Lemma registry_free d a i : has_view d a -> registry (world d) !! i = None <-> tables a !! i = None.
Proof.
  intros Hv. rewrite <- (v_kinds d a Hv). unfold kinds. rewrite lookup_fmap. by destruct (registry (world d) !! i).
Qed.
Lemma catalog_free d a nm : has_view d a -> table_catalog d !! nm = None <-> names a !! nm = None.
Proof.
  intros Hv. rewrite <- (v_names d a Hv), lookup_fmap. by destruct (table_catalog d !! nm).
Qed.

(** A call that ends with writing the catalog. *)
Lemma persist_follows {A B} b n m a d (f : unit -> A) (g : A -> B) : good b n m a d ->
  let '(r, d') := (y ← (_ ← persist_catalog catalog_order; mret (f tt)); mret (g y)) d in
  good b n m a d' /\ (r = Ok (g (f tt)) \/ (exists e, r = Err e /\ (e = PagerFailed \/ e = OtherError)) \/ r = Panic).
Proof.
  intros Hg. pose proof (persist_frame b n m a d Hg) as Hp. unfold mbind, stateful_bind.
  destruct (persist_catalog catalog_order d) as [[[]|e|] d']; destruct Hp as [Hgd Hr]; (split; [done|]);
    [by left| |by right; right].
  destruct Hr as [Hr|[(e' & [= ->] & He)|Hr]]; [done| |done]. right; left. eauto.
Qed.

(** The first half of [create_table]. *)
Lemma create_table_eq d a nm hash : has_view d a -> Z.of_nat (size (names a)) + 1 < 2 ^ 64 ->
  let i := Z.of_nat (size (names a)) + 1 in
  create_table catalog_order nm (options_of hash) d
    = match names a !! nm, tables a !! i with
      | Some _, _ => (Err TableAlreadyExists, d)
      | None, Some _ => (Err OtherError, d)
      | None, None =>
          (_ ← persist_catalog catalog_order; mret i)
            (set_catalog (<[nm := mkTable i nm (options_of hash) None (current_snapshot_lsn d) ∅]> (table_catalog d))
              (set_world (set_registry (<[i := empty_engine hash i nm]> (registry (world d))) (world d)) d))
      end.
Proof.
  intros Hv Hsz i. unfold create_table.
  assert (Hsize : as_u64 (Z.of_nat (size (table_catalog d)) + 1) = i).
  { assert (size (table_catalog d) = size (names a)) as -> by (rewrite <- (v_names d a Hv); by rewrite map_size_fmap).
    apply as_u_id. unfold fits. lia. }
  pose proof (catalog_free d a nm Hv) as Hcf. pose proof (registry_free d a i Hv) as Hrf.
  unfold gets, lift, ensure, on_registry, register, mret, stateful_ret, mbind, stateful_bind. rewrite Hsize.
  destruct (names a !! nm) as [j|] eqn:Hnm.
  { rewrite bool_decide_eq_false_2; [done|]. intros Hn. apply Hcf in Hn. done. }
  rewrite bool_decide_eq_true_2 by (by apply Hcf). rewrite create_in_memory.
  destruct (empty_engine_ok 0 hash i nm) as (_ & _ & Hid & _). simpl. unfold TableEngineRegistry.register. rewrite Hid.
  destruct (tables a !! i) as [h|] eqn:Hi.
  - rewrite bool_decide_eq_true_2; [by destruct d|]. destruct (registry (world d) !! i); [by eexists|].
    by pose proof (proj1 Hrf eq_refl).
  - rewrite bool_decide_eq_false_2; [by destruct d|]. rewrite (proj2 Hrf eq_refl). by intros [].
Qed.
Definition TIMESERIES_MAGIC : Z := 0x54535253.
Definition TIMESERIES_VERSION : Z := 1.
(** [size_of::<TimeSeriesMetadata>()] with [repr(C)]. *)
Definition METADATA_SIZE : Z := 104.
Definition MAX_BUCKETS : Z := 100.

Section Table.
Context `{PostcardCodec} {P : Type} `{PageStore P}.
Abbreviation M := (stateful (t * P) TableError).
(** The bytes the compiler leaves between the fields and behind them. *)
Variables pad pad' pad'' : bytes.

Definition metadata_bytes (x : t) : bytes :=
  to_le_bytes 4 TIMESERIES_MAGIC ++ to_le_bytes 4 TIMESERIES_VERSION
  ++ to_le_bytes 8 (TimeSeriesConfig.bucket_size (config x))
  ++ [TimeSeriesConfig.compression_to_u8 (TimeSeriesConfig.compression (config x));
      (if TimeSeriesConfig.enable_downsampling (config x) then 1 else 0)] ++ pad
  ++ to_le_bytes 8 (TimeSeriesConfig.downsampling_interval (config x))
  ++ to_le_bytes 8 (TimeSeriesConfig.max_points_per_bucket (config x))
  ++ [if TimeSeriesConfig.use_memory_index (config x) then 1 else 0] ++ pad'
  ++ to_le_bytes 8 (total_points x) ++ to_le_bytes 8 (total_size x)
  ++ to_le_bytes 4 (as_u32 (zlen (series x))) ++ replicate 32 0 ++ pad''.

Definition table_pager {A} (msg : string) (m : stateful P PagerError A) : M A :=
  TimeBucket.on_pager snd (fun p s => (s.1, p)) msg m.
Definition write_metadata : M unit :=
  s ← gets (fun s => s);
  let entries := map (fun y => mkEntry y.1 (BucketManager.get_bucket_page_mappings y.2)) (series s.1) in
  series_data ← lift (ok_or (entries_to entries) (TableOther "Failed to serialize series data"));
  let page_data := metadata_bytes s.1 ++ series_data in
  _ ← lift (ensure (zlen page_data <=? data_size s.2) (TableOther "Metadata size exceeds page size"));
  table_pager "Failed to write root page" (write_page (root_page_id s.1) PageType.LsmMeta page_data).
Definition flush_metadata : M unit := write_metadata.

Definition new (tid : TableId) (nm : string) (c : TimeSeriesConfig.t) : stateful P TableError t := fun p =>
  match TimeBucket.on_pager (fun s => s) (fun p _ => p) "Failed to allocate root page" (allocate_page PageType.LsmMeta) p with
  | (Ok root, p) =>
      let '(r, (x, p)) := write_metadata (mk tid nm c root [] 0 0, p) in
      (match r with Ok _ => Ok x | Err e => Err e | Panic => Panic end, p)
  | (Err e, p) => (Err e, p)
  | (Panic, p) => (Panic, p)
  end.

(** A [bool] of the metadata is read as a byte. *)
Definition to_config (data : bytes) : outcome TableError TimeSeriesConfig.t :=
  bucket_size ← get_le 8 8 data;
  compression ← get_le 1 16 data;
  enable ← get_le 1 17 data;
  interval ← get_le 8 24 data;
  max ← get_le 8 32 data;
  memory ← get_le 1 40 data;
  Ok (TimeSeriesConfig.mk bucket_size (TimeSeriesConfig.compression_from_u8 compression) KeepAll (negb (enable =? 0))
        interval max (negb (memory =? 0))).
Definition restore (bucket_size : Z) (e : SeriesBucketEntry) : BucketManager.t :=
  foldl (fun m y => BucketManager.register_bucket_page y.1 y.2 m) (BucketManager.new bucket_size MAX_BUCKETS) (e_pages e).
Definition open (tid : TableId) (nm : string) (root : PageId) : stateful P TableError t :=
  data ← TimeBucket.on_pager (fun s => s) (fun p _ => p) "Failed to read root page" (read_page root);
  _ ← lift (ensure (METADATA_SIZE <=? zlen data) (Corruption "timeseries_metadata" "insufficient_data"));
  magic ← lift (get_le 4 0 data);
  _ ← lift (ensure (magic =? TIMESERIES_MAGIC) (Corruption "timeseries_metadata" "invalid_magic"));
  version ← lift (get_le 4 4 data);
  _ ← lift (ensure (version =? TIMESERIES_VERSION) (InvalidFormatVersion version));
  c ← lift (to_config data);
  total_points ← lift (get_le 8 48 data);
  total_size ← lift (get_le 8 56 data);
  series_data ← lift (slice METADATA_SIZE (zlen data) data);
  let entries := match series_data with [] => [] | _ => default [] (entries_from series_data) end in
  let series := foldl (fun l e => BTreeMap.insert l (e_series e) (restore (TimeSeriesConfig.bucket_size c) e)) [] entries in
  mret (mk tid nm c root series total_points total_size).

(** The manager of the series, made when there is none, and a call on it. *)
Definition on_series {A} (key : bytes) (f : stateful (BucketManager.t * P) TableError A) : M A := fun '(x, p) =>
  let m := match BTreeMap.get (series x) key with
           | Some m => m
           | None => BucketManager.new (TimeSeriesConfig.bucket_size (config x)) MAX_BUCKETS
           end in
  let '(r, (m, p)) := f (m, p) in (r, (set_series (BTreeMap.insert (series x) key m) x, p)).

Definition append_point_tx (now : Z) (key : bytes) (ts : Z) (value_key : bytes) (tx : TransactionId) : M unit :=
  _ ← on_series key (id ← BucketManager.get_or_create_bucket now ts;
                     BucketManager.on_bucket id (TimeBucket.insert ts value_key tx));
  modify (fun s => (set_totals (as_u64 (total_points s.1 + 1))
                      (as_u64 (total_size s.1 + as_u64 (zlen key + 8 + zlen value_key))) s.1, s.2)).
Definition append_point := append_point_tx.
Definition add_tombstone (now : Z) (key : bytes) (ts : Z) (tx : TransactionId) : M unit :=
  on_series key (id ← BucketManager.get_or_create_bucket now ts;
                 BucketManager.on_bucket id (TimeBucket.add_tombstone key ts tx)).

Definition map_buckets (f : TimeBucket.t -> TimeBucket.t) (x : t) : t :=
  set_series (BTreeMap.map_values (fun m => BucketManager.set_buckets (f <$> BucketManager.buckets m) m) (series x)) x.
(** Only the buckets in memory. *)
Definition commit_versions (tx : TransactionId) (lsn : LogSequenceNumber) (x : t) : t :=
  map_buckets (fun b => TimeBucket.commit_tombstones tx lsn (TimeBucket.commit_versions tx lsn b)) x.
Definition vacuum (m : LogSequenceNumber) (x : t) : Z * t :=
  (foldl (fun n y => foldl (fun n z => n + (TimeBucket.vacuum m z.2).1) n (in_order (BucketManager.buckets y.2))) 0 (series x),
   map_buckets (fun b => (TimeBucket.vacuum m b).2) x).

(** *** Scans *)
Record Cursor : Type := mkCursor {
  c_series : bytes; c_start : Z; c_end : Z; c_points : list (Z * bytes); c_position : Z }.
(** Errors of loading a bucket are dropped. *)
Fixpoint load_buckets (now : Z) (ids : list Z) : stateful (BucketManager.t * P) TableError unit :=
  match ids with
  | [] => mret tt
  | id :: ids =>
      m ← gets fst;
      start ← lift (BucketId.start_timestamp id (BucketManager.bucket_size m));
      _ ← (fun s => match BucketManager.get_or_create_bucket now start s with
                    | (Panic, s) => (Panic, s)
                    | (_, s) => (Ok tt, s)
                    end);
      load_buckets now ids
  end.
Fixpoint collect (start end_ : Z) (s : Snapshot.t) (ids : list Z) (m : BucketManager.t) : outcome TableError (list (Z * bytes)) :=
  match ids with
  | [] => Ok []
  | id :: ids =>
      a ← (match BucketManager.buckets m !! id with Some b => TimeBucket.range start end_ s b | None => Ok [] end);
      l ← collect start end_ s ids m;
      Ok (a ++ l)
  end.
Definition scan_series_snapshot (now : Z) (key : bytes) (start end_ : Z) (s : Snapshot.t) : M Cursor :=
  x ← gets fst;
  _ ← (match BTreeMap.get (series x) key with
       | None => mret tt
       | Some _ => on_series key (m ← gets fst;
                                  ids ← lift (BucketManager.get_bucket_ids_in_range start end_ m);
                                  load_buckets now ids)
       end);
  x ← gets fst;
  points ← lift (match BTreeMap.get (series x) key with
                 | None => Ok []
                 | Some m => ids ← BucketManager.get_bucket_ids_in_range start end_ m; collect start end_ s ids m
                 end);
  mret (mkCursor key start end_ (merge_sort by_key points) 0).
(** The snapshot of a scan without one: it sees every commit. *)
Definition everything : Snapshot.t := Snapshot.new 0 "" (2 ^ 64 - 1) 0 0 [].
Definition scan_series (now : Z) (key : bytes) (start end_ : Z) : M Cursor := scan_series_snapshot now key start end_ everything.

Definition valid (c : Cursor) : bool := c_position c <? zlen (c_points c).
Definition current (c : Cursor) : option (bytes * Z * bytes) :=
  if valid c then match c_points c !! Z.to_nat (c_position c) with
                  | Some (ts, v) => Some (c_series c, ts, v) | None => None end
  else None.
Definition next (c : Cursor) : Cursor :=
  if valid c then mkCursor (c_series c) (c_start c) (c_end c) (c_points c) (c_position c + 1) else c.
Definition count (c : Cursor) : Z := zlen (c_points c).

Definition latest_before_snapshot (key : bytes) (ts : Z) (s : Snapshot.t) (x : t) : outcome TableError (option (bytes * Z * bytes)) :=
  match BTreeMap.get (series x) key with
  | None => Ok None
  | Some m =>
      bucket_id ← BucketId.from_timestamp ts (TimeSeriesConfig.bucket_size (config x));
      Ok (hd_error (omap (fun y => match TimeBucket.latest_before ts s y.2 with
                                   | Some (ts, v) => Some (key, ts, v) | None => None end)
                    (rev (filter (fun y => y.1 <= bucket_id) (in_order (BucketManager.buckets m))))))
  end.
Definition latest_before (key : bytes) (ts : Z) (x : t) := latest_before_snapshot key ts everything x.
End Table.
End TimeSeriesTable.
□ □ □ □ □ □ □
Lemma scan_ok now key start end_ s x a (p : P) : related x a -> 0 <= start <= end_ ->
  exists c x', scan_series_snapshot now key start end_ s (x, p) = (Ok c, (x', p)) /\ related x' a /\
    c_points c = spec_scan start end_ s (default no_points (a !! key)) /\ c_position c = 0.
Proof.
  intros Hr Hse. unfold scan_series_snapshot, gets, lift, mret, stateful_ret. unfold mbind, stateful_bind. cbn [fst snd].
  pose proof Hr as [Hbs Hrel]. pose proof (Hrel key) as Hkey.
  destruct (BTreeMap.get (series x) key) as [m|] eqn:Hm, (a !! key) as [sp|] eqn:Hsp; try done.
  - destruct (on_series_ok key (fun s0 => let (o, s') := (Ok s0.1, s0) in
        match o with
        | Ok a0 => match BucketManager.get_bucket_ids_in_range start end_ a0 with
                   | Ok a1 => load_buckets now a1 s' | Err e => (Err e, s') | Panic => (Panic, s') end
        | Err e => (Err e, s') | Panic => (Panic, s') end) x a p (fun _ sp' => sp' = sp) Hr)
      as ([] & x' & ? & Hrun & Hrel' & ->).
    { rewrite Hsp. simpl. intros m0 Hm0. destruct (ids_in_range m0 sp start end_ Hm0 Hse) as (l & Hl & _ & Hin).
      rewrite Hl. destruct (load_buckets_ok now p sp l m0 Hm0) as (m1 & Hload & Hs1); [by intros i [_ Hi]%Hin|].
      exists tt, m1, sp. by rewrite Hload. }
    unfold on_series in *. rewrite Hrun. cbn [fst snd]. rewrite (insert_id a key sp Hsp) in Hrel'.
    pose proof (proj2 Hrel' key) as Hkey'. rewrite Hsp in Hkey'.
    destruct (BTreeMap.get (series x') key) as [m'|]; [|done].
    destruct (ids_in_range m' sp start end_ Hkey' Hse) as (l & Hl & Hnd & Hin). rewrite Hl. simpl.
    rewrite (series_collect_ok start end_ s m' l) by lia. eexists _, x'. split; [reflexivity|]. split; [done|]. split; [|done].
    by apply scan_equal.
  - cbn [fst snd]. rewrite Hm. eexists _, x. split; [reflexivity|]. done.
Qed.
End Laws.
□ □ □ □ □ □ □
**ASSIGNMENT**
Extract from the listing above the lines between the line containing "total_size ← lift (get_le 8 56 data);" and the line containing "BucketManager.on_bucket id (TimeBucket.add_tombstone", keeping both of those lines. Output nothing else.

**THE COMPLETED TASK**
  total_size ← lift (get_le 8 56 data);
  series_data ← lift (slice METADATA_SIZE (zlen data) data);
  let entries := match series_data with [] => [] | _ => default [] (entries_from series_data) end in
  let series := foldl (fun l e => BTreeMap.insert l (e_series e) (restore (TimeSeriesConfig.bucket_size c) e)) [] entries in
  mret (mk tid nm c root series total_points total_size).

(** The manager of the series, made when there is none, and a call on it. *)
Definition on_series {A} (key : bytes) (f : stateful (BucketManager.t * P) TableError A) : M A := fun '(x, p) =>
  let m := match BTreeMap.get (series x) key with
           | Some m => m
           | None => BucketManager.new (TimeSeriesConfig.bucket_size (config x)) MAX_BUCKETS
           end in
  let '(r, (m, p)) := f (m, p) in (r, (set_series (BTreeMap.insert (series x) key m) x, p)).

Definition append_point_tx (now : Z) (key : bytes) (ts : Z) (value_key : bytes) (tx : TransactionId) : M unit :=
  _ ← on_series key (id ← BucketManager.get_or_create_bucket now ts;
                     BucketManager.on_bucket id (TimeBucket.insert ts value_key tx));
  modify (fun s => (set_totals (as_u64 (total_points s.1 + 1))
                      (as_u64 (total_size s.1 + as_u64 (zlen key + 8 + zlen value_key))) s.1, s.2)).
Definition append_point := append_point_tx.
Definition add_tombstone (now : Z) (key : bytes) (ts : Z) (tx : TransactionId) : M unit :=
  on_series key (id ← BucketManager.get_or_create_bucket now ts;
                 BucketManager.on_bucket id (TimeBucket.add_tombstone key ts tx)).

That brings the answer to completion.